Both Ames and Harper said they feared they were going to be shot during the May 27 encounter.
“I’m replaying those images of a barrel in my face over and over. I’m seeing that a lot,” Ames told ABC News.
Williams immediately ordered an investigation and placed officers involved in the incident on desk duty.
Phoenix Law Enforcement Association President Britt London released a statement Monday asking the community to be patient until all the facts of an investigation come out.
“On occasion, an interaction receives intense scrutiny by the public, the media, the city, and the department,” London said. “That is as it should be — as police officers, each of us must be held accountable under the law. However, accountability first requires the completion of a thorough, fact-based investigation. To hold court using only emotion, without obtaining facts, or ignoring facts, does not benefit our community.”

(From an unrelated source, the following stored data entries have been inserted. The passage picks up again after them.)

(* ===== verification/DaemonInvariant.v ===== *)
(** What the daemon keeps over every sequence of requests and ticks of its sweeper. *)

From stdpp Require Import relations.
From S2P Require Import Prelude PyStr PyVal Datetime Registry RegistryFacts World Rpc WorldFacts Clarify Proxy Ceilings Overlay Container DeskSpec Desks Workload Storage Broker BrokerFacts BrokerGrants BrokerLeases DestroyFacts SpawnFacts Auditor AuditQuery Daemon Serve DaemonFacts.
From Stdlib Require Import List.

(** ** What each operation leaves alone *)

Ltac frame_op :=
  unfold update_state, insert_clarification, revoke_lease, revoke_where, insert_workload_lease, mark_workload_lease_revoked,
    create_amendment, create_drydock, update_drydock, delete_drydock, update_desk_delegations, insert_token, delete_token,
    revoke_leases_for_desk, insert_lease, log_event, revoke_where;
  repeat first [done | progress msimp | case_goal].

Lemma write_task_log k d d' : request_write k d d' ->
  task_log d' = task_log d
  \/ (exists r, existsb (by_request (tl_request_id r)) (task_log d) = false /\ task_log d' = task_log d ++ [r])
  \/ exists p st v now, task_log d' = tbl_update p (finish_row st v now) (task_log d).
Proof.
  destruct 1; [right; left; eauto|right; right; by eauto|..]; left; frame_op.
Qed.

(** A token that is on record after an operation was before, or has the scope of a desk. *)
Lemma write_tokens k d d' r : request_write k d d' -> In r (tokens d') -> In r (tokens d) \/ tk_scope r = "dock".
Proof.
  intros Hw. assert (tokens d' = tokens d \/ (exists p, tokens d' = tbl_delete p (tokens d))
    \/ exists i h t, tokens d' = tokens d ++ [mkToken i h t None "dock"]) as [->|[(p & ->)|(i & h & t & ->)]].
  - destruct Hw; try solve [left; frame_op].
    + unfold insert_token. msimp. destruct (existsb _ _); [by left|]. cbn. right. right. eauto.
    + right. left. unfold delete_token. msimp. eauto.
  - auto.
  - rewrite tbl_delete_In. intros [Hr _]. by left.
  - intros [Hr|[<-|[]]]%in_app_or; [by left|by right].
Qed.
(* ===== verification/RoleValidator.v ===== *)
(** [core/auditor/role_validator.py]: what a project of role [auditor] may declare. The values are
    those the YAML file holds, so a value of the wrong type raises where the code meets it. *)

From S2P Require Import Prelude PyStr PyVal ProjectConfig.
From Stdlib Require Import List.
From Corelib Require Import SpecFloat.

Definition _ALLOWED_FIREWALL_DOMAINS : list string := ["api.anthropic.com"; "api.telegram.org"].
Definition _APPROVED_IMAGE_PREFIXES : list string :=
  ["ghcr.io/stevefan/drydock-base"; "ghcr.io/stevefan/drydock-port-auditor"].
Definition _MAX_CPUS : spec_float := S754_finite false 4503599627370496 (-51).
Definition _MAX_MEMORY_BYTES : Z := 4 * 1024 * 1024 * 1024.
Definition _FORBIDDEN_CAPABILITIES : list string :=
  ["request_secret_leases"; "request_storage_leases"; "request_provision_leases"; "request_workload_leases";
   "request_network_reach"].

Record Violation : Type := mkViolation { v_code : string; v_message : string }.

(** [passing] or [failing]. *)
Record ValidationResult : Type := mkResult { ok : bool; violations : list Violation }.
Definition passing : ValidationResult := mkResult true [].
Definition failing (vs : list Violation) : ValidationResult := mkResult false vs.

(** [v in s] for a frozenset of texts: a list or a dict cannot be hashed. *)
Definition in_set (s : list string) (v : json) : res exn bool :=
  if is_container v then Err (PyError "TypeError" ("unhashable type: '" +:+ type_name v +:+ "'"))
  else Ok (match v with JStr t => existsb (String.eqb t) s | _ => false end).

(** [[x for x in l if (x in s) == want]]. *)
Fixpoint select_in (want : bool) (s : list string) (l : list json) : res exn (list json) :=
  match l with
  | [] => Ok []
  | v :: l' => b ← in_set s v; vs ← select_in want s l'; Ok (if Bool.eqb b want then v :: vs else vs)
  end.

Definition is_none (v : json) : bool := match v with JNull => true | _ => false end.

Section Validate.
Context `{FloatRepr}.

(** A violation when the field holds something. *)
Definition forbid (v : json) (code message : string) : list Violation :=
  if truthy v then [mkViolation code message] else [].

Definition check_domains (cfg : ProjectConfig) : res exn (list Violation) :=
  l ← as_list (pc_firewall_extra_domains cfg);
  bad_domains ← select_in false _ALLOWED_FIREWALL_DOMAINS l;
  match bad_domains with
  | [] => Ok []
  | _ =>
      sorted ← py_sorted bad_domains;
      Ok [mkViolation "egress-domain-not-allowed"
            ("Auditor firewall_extra_domains must be subset of " +:+ repr_sorted _ALLOWED_FIREWALL_DOMAINS
             +:+ "; got disallowed: " +:+ py_repr (JList sorted))]
  end.

Definition check_capabilities (cfg : ProjectConfig) : res exn (list Violation) :=
  l ← as_list (pc_capabilities cfg);
  forbidden ← select_in true _FORBIDDEN_CAPABILITIES l;
  match forbidden with
  | [] => Ok []
  | _ =>
      sorted ← py_sorted forbidden;
      Ok [mkViolation "broker-capability-forbidden"
            ("Auditor must not declare capabilities " +:+ py_repr (JList sorted)
             +:+ "; Auditor uses direct scope, not the broker.")]
  end.

(** [except (TypeError, ValueError)]. *)
Definition check_cpu (cpu_max : json) : res exn (list Violation) :=
  match py_float cpu_max with
  | Ok f => Ok (if float_gt f _MAX_CPUS
                then [mkViolation "cpu-ceiling-exceeded"
                        ("Auditor resources_hard.cpu_max=" +:+ py_str cpu_max +:+ " exceeds max 2.0.")]
                else [])
  | Err e => if (exn_class e =s "TypeError") || (exn_class e =s "ValueError")
             then Ok [mkViolation "cpu-ceiling-malformed"
                        ("Auditor resources_hard.cpu_max must be numeric; got " +:+ py_repr cpu_max +:+ ".")]
             else Err e
  end.

Definition units : list (string * Z) := [("k", 1024); ("m", 1024 ^ 2); ("g", 1024 ^ 3); ("t", 1024 ^ 4)].

(** [try: int(...) except ValueError: return None]. *)
Definition int_or_none (r : res exn Z) : res exn (option Z) :=
  match r with
  | Ok z => Ok (Some z)
  | Err e => if exn_class e =s "ValueError" then Ok None else Err e
  end.

(** Bytes of a number, or of a text with a unit or without; [None] when it has no meaning. *)
Definition _parse_memory_to_bytes (value : json) : res exn (option Z) :=
  match value with
  | JInt z => Ok (if 0 <=? z then Some z else None)
  | JBool b => Ok (Some (if b then 1 else 0))
  | JFloat f => if SFleb (S754_zero false) f then z ← int_of_float f; Ok (Some z) else Ok None
  | JStr text =>
      let s := lower (strip text) in
      if is_empty s then Ok None
      else
        match assoc (sdrop (String.length s - 1) s) units with
        | Some unit =>
            int_or_none (f ← py_float (JStr (drop_last 1 s)); int_of_float (float_times f unit))
        | None => int_or_none (py_int (JStr s))
        end
  | _ => Ok None
  end.

Definition check_memory (memory_max : json) : res exn (list Violation) :=
  memory_bytes ← _parse_memory_to_bytes memory_max;
  Ok match memory_bytes with
     | None => [mkViolation "memory-ceiling-malformed"
                  ("Auditor resources_hard.memory_max must be a docker size string (e.g. '2g', '512m'); got "
                   +:+ py_repr memory_max +:+ ".")]
     | Some b => if _MAX_MEMORY_BYTES <? b
                 then [mkViolation "memory-ceiling-exceeded"
                         ("Auditor resources_hard.memory_max=" +:+ py_str memory_max +:+ " exceeds max "
                          +:+ str_of_Z _MAX_MEMORY_BYTES +:+ " bytes (4g).")]
                 else []
     end.

Definition check_resources (cfg : ProjectConfig) : res exn (list Violation) :=
  match pc_resources_hard cfg with
  | JObj o =>
      let cpu_max := jget "cpu_max" o in
      let memory_max := jget "memory_max" o in
      if is_none cpu_max || is_none memory_max then
        Ok [mkViolation "resource-ceiling-required"
              ("Auditor must declare resources_hard.cpu_max and resources_hard.memory_max; the Auditor is small "
               +:+ "and should not run unbounded.")]
      else c ← check_cpu cpu_max; m ← check_memory memory_max; Ok (c ++ m)
  | v => attr_error v "get"
  end.

Definition check_image (cfg : ProjectConfig) : res exn (list Violation) :=
  match pc_image cfg with
  | JNull => Ok []
  | JStr image =>
      Ok (if existsb (startswith image) _APPROVED_IMAGE_PREFIXES then []
          else [mkViolation "image-not-approved"
                  ("Auditor image " +:+ repr_str image +:+ " not in approved set; valid prefixes: "
                   +:+ repr_list (map repr_str _APPROVED_IMAGE_PREFIXES) +:+ ".")])
  | v => attr_error v "startswith"
  end.

Definition forbidden_egress (cfg : ProjectConfig) : list Violation :=
  forbid (pc_firewall_aws_ip_ranges cfg) "aws-egress-forbidden"
    "Auditor must not declare firewall_aws_ip_ranges; Auditor does not reach AWS."
  ++ forbid (pc_firewall_ipv6_hosts cfg) "ipv6-egress-forbidden"
    "Auditor must not declare firewall_ipv6_hosts; narrow egress is the principle."
  ++ forbid (pc_delegatable_network_reach cfg) "network-reach-delegation-forbidden"
    "Auditor must not declare delegatable_network_reach; the Auditor does not sublease network reach.".

Definition forbidden_delegations (cfg : ProjectConfig) : list Violation :=
  forbid (pc_delegatable_secrets cfg) "secret-delegation-forbidden" "Auditor must not declare delegatable_secrets."
  ++ forbid (pc_delegatable_storage_scopes cfg) "storage-delegation-forbidden"
    "Auditor must not declare delegatable_storage_scopes."
  ++ forbid (pc_delegatable_provision_scopes cfg) "provision-delegation-forbidden"
    "Auditor must not declare delegatable_provision_scopes."
  ++ forbid (pc_delegatable_firewall_domains cfg) "firewall-delegation-forbidden"
    "Auditor must not declare delegatable_firewall_domains.".

Definition forbidden_mounts (cfg : ProjectConfig) : list Violation :=
  forbid (pc_storage_mounts cfg) "storage-mount-forbidden" "Auditor must not declare storage_mounts."
  ++ forbid (pc_extra_mounts cfg) "extra-mount-forbidden"
    "Auditor must not declare extra_mounts; the Auditor's bind-mounts are baked at create time."
  ++ forbid (pc_forward_ports cfg) "forward-port-forbidden"
    "Auditor must not declare forward_ports; the Auditor is observation-only and exposes no listening service.".

(** All the violations, in the order the code meets them. *)
Definition auditor_violations (cfg : ProjectConfig) : res exn (list Violation) :=
  domains ← check_domains cfg;
  caps ← check_capabilities cfg;
  resources ← check_resources cfg;
  image ← check_image cfg;
  Ok (domains ++ forbidden_egress cfg ++ caps ++ forbidden_delegations cfg ++ resources ++ image
      ++ forbidden_mounts cfg).

Definition validate_auditor_role (cfg : ProjectConfig) : res exn ValidationResult :=
  if negb (pc_role cfg =s ROLE_AUDITOR) then Ok passing
  else vs ← auditor_violations cfg; Ok (match vs with [] => passing | _ => failing vs end).
End Validate.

Hours after the couple’s press conference on Monday, Phoenix police released new surveillance video from inside a Family Dollar store in Phoenix purportedly showing Ames shoplifting a pair of socks and his 4-year-old daughter walking out of the store with a box containing a doll. The video also shows an unnamed woman at the store with Ames, Harper and their two children tossing items back on a shelf before walking out with the young girl holding the doll.
Attorney Sandra Slaton, who is representing the couple along with former Arizona Attorney General Tom Horne, said Monday that even if allegations of shoplifting were true, “it still would not justify the horrific, barbaric action of this police department.”
No charges were filed against the couple, and a $10 million notice of claim, which is a precursor to a lawsuit, was sent to the city of Phoenix by attorneys for the couple.
Tuesday night’s meeting is scheduled to take place at the Pilgrim Baptist Church in Phoenix.